Work request:
Below are entries; output exactly the lines from the one with "match offset_nodes with" to the one with "(** What [load_entries]", both included, and nothing else.

Record extracts: Begin

(** * PHASMOWATCH: pointer-chain loader, resolver and vote

    A shallow embedding of [main.py]: the chain-definition loader
    ([parse_address_spec], [parse_offsets], [load_entries]), the multi-level
    pointer resolver ([resolve_pointer]) and the poll loop of [main] with its
    majority vote over resolved addresses.

    Python integers are unbounded, so they are [Z] with no wrap-around.
    Python strings are [string]; a character is read as the code point of
    its byte (0..255).  A Python call either returns or raises: [outcome].
    Calls that touch the outside world (the target process, the terminal,
    the clock, the [RUNNING] flag) run in the monad [M], which threads a
    logical clock and the trace of observable events. *)

From Stdlib Require Import ZArith List Bool Lia Arith.
From Stdlib.Strings Require Import String Ascii Byte.
Import ListNotations.

Local Open Scope string_scope.
Local Open Scope list_scope.
Local Open Scope Z_scope.

(** ** Outcomes of Python calls *)

(** The exception classes that occur; all of them derive from [Exception],
    so a clause [except Exception] catches every one. *)
Inductive exn : Type :=
| ValueError        (* int(), tuple unpacking *)
| AttributeError    (* attribute of None *)
| IndexError        (* list index out of range *)
| StructError       (* struct.error *)
| MemoryReadError   (* pymem: the read failed *)
| ProcessError      (* pymem: attach, module listing or close failed *)
| OSError.          (* a write to the terminal failed *)

Inductive outcome (A : Type) : Type :=
| Return (a : A)
| Raise (e : exn).

Arguments Return {A} a.
Arguments Raise {A} e.

Definition obind {A B} (o : outcome A) (f : A -> outcome B) : outcome B :=
  match o with
  | Return a => f a
  | Raise e => Raise e
  end.

Module PyStr.

(** *** Characters *)

Definition code (c : ascii) : N := N_of_ascii c.

Definition between (lo hi : N) (c : ascii) : bool :=
  ((lo <=? code c) && (code c <=? hi))%N.

(** [str.isspace] on the code points below 256. *)
Definition isspace (c : ascii) : bool :=
  between 9 13 c || between 28 32 c || (code c =? 133)%N || (code c =? 160)%N.

(** [str.lower] on one character of the code points below 256: A-Z and
    the Latin-1 capitals (0xC0-0xDE but the multiplication sign 0xD7). *)
Definition lower_char (c : ascii) : ascii :=
  if between 65 90 c || (between 192 222 c && negb (code c =? 215)%N)
  then ascii_of_N (code c + 32)
  else c.

(** *** [str.strip], [str.lower], [str.replace], [str.split] *)

Fixpoint lstrip (s : string) : string :=
  match s with
  | String c r => if isspace c then lstrip r else s
  | EmptyString => EmptyString
  end.

Fixpoint rstrip (s : string) : string :=
  match s with
  | String c r =>
      match rstrip r with
      | EmptyString => if isspace c then EmptyString else String c EmptyString
      | r' => String c r'
      end
  | EmptyString => EmptyString
  end.

(** [s.strip()] *)
Definition strip (s : string) : string := rstrip (lstrip s).

(** [s.lower()] *)
Fixpoint lower (s : string) : string :=
  match s with
  | String c r => String (lower_char c) (lower r)
  | EmptyString => EmptyString
  end.

(** [skip] characters of an occurrence of [old] already matched are still
    to be dropped. *)
Fixpoint replace_from (old new s : string) (skip : nat) : string :=
  match s with
  | EmptyString => EmptyString
  | String c r =>
      match skip with
      | S k => replace_from old new r k
      | O =>
          if prefix old s
          then (new ++ replace_from old new r (Nat.pred (String.length old)))%string
          else String c (replace_from old new r 0)
      end
  end.

(** [s.replace(old, new)] for a non-empty [old]: the occurrences of [old]
    are taken from left to right, without overlap. *)
Definition replace (old new s : string) : string := replace_from old new s 0.

(** [s.split(sep, 1)] for a one-character [sep]: the text before the first
    [sep] and the text after it, or [s] alone when there is none. *)
Fixpoint split1 (sep : ascii) (s : string) : list string :=
  match s with
  | EmptyString => [EmptyString]
  | String c r =>
      if Ascii.eqb c sep then [EmptyString; r]
      else match split1 sep r with
           | a :: rest => String c a :: rest
           | [] => []
           end
  end.

(** The one-character string made of a double quote. *)
Definition dquote : string := String (ascii_of_N 34) EmptyString.

(** [sep in s] *)
Fixpoint contains (sep : ascii) (s : string) : bool :=
  match s with
  | EmptyString => false
  | String c r => Ascii.eqb c sep || contains sep r
  end.

(** *** [int(s, 16)] *)

(** C's [Py_ISSPACE]: tab, newline, vertical tab, form feed, return, space. *)
Definition Py_ISSPACE (c : ascii) : bool :=
  between 9 13 c || (code c =? 32)%N.

(** Before it scans, [int] turns a white-space character above 127 into a
    space (the other characters above 127 stay invalid). *)
Definition space_to_ascii (c : ascii) : ascii :=
  if (code c =? 133)%N || (code c =? 160)%N then " "%char else c.

Fixpoint spaces_to_ascii (s : string) : string :=
  match s with
  | String c r => String (space_to_ascii c) (spaces_to_ascii r)
  | EmptyString => EmptyString
  end.

Fixpoint skip_spaces (s : string) : string :=
  match s with
  | String c r => if Py_ISSPACE c then skip_spaces r else s
  | EmptyString => EmptyString
  end.

Definition hex_digit (c : ascii) : option Z :=
  if between 48 57 c then Some (Z.of_N (code c) - 48)
  else if between 97 102 c then Some (Z.of_N (code c) - 87)
  else if between 65 70 c then Some (Z.of_N (code c) - 55)
  else None.

(** The digit scan: hexadecimal digits, with single underscores between
    them.  It gives the value, the number of characters read and the rest,
    or [None] on a doubled or a trailing underscore. *)
Fixpoint scan_hex (s : string) (acc : Z) (read : nat) (prev_underscore : bool)
  : option (Z * nat * string) :=
  match s with
  | EmptyString => if prev_underscore then None else Some (acc, read, s)
  | String c r =>
      if Ascii.eqb c "_" then
        if prev_underscore then None else scan_hex r acc (S read) true
      else
        match hex_digit c with
        | Some d => scan_hex r (16 * acc + d) (S read) false
        | None => if prev_underscore then None else Some (acc, read, s)
        end
  end.

(** [int(s, 16)]: white space, an optional sign, an optional [0x] or [0X]
    (with one underscore allowed after it), the digits, white space. *)
Definition int16 (s : string) : outcome Z :=
  let s0 := skip_spaces (spaces_to_ascii s) in
  let '(negative, s1) :=
    match s0 with
    | String "+" r => (false, r)
    | String "-" r => (true, r)
    | _ => (false, s0)
    end in
  let s2 :=
    match s1 with
    | String "0" (String x r) =>
        if Ascii.eqb x "x" || Ascii.eqb x "X"
        then match r with String "_" r' => r' | _ => r end
        else s1
    | _ => s1
    end in
  match s2 with
  | String "_" _ => Raise ValueError
  | _ =>
      match scan_hex s2 0 0 false with
      | None => Raise ValueError
      | Some (_, O, _) => Raise ValueError
      | Some (v, S _, rest) =>
          match skip_spaces rest with
          | EmptyString => Return (if negative then - v else v)
          | String _ _ => Raise ValueError
          end
      end
  end.

End PyStr.

(** ** The chain-definition loader *)

(** [module, off = s.split("+", 1)]: unpacking into two names raises
    [ValueError] unless the list has exactly two elements. *)
Definition unpack2 (l : list string) : outcome (string * string) :=
  match l with
  | [a; b] => Return (a, b)
  | _ => Raise ValueError
  end.

Definition parse_address_spec (spec : string) : outcome (string * Z) :=
  let s := PyStr.replace PyStr.dquote EmptyString (PyStr.strip spec) in
  obind (unpack2 (PyStr.split1 "+" s)) (fun '(module, off) =>
  obind (PyStr.int16 (PyStr.replace "0x" EmptyString (PyStr.strip off))) (fun n =>
  Return (PyStr.strip module, n))).

(** The text of an [Offset] element: [n.text or ""]. *)
Definition text_or_empty (text : option string) : string :=
  match text with
  | Some t => t
  | None => EmptyString
  end.

(** [parse_offsets]: the loop over the [Offset] elements, [offs] being the
    list built so far. *)
Fixpoint parse_offsets_from (offset_nodes : list (option string)) (offs : list Z)
  : outcome (list Z) :=
  match offset_nodes with
  | [] => Return offs
  | n :: rest =>
      let txt :=
        PyStr.replace "0x" EmptyString (PyStr.lower (PyStr.strip (text_or_empty n))) in
      match txt with
      | EmptyString => parse_offsets_from rest offs
      | String _ _ =>
          obind (PyStr.int16 txt) (fun v => parse_offsets_from rest (offs ++ [v]))
      end
  end.

Definition parse_offsets (offset_nodes : list (option string)) : outcome (list Z) :=
  parse_offsets_from offset_nodes [].

(** What [load_entries] reads of a [CheatEntry] element: the text of its
    [Address] child ([findtext], [None] when there is no such child) and,
    when it has an [Offsets] child, the texts of that child's [Offset]
    elements in file order. *)
Record CheatEntry : Type := {
  Address : option string;
  Offsets : option (list (option string))
}.

(** A loaded definition: [(module_name, base_offset, offsets)]. *)
Definition chain : Type := (string * Z * list Z)%type.

(** The offsets of one entry, as [load_entries] stores them. *)
Definition entry_offsets (entry : CheatEntry) : outcome (list Z) :=
  match Offsets entry with
  | Some offset_nodes => obind (parse_offsets offset_nodes) (fun offsets => Return (rev offsets))
  | None => Return []
  end.

(** [not addr_spec]: the text is absent or empty. *)
Definition no_address (addr_spec : option string) : bool :=
  match addr_spec with
  | None | Some EmptyString => true
  | Some (String _ _) => false
  end.

(** [load_entries]: the loop over the [CheatEntry] elements of the parsed
    file, [parsed] being the list built so far. *)
Fixpoint load_entries_from (entries : list CheatEntry) (parsed : list chain)
  : outcome (list chain) :=
  match entries with
  | [] => Return parsed
  | entry :: rest =>
      let addr_spec := Address entry in
      obind (entry_offsets entry) (fun offsets =>
      if no_address addr_spec then load_entries_from rest parsed
      else
        obind (parse_address_spec (text_or_empty addr_spec)) (fun '(module_name, base_offset) =>
        load_entries_from rest (parsed ++ [(module_name, base_offset, offsets)])))
  end.

Definition load_entries (entries : list CheatEntry) : outcome (list chain) :=
  load_entries_from entries [].

(** ** Bytes *)

Definition byte_val (b : byte) : Z := Z.of_N (Byte.to_N b).

(** [int.from_bytes(bs, "little")] *)
Fixpoint int_from_bytes_little (bs : list byte) : Z :=
  match bs with
  | [] => 0
  | b :: rest => byte_val b + 256 * int_from_bytes_little rest
  end.

(** [struct.unpack("<i", raw)[0]]: a buffer of exactly four bytes, read as
    a little-endian two's complement integer. *)
Definition unpack_i32 (raw : list byte) : outcome Z :=
  match raw with
  | [_; _; _; _] =>
      let u := int_from_bytes_little raw in
      Return (if u <? 2 ^ 31 then u else u - 2 ^ 32)
  | _ => Raise StructError
  end.

(** The byte of value [z mod 256]. *)
Definition byte_of (z : Z) : byte :=
  match Byte.of_N (Z.to_N (z mod 256)) with
  | Some b => b
  | None => x00
  end.

(** [v.to_bytes(n, "little")] for a memory image. *)
Fixpoint to_bytes_little (n : nat) (v : Z) : list byte :=
  match n with
  | O => []
  | S k => byte_of v :: to_bytes_little k (v / 256)
  end.

(** ** The monad of effectful calls *)

(** What the program shows on the terminal, one constructor per message. *)
Inductive message : Type :=
| MsgHeader                                   (* draw_header *)
| MsgMissingXml
| MsgNoEntries
| MsgNoGame
| MsgAttachFailed (e : exn)
| MsgNoValidPointers
| MsgMemoryReadFailed
| MsgValue (value best_addr : Z) (count total : nat)   (* draw_value_line *)
| MsgGhostChart (ghost : string)              (* draw_ghost_chart *)
| MsgEvidenceChart (ghost : string)           (* draw_evidence_chart *)
| MsgRefreshing
| MsgGoodbye.

Inductive event : Type :=
| EvClear                   (* clear_screen() *)
| EvPrint (m : message)     (* a message written to the terminal *)
| EvAcquire                 (* Pymem(PROCESS_NAME) gave a handle *)
| EvRelease (ok : bool)     (* pm.close_process() was called; [ok] is false when it raised *)
| EvSleep.                  (* time.sleep(1) *)

(** The state threaded through the calls: a logical clock, advanced by
    every call that asks the outside world, and the events so far, oldest
    first. *)
Record St : Type := mkSt {
  clock : nat;
  trace : list event
}.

Record extracts: End

Response area:
  match offset_nodes with
  | [] => Return offs
  | n :: rest =>
      let txt :=
        PyStr.replace "0x" EmptyString (PyStr.lower (PyStr.strip (text_or_empty n))) in
      match txt with
      | EmptyString => parse_offsets_from rest offs
      | String _ _ =>
          obind (PyStr.int16 txt) (fun v => parse_offsets_from rest (offs ++ [v]))
      end
  end.

Definition parse_offsets (offset_nodes : list (option string)) : outcome (list Z) :=
  parse_offsets_from offset_nodes [].

(** What [load_entries] reads of a [CheatEntry] element: the text of its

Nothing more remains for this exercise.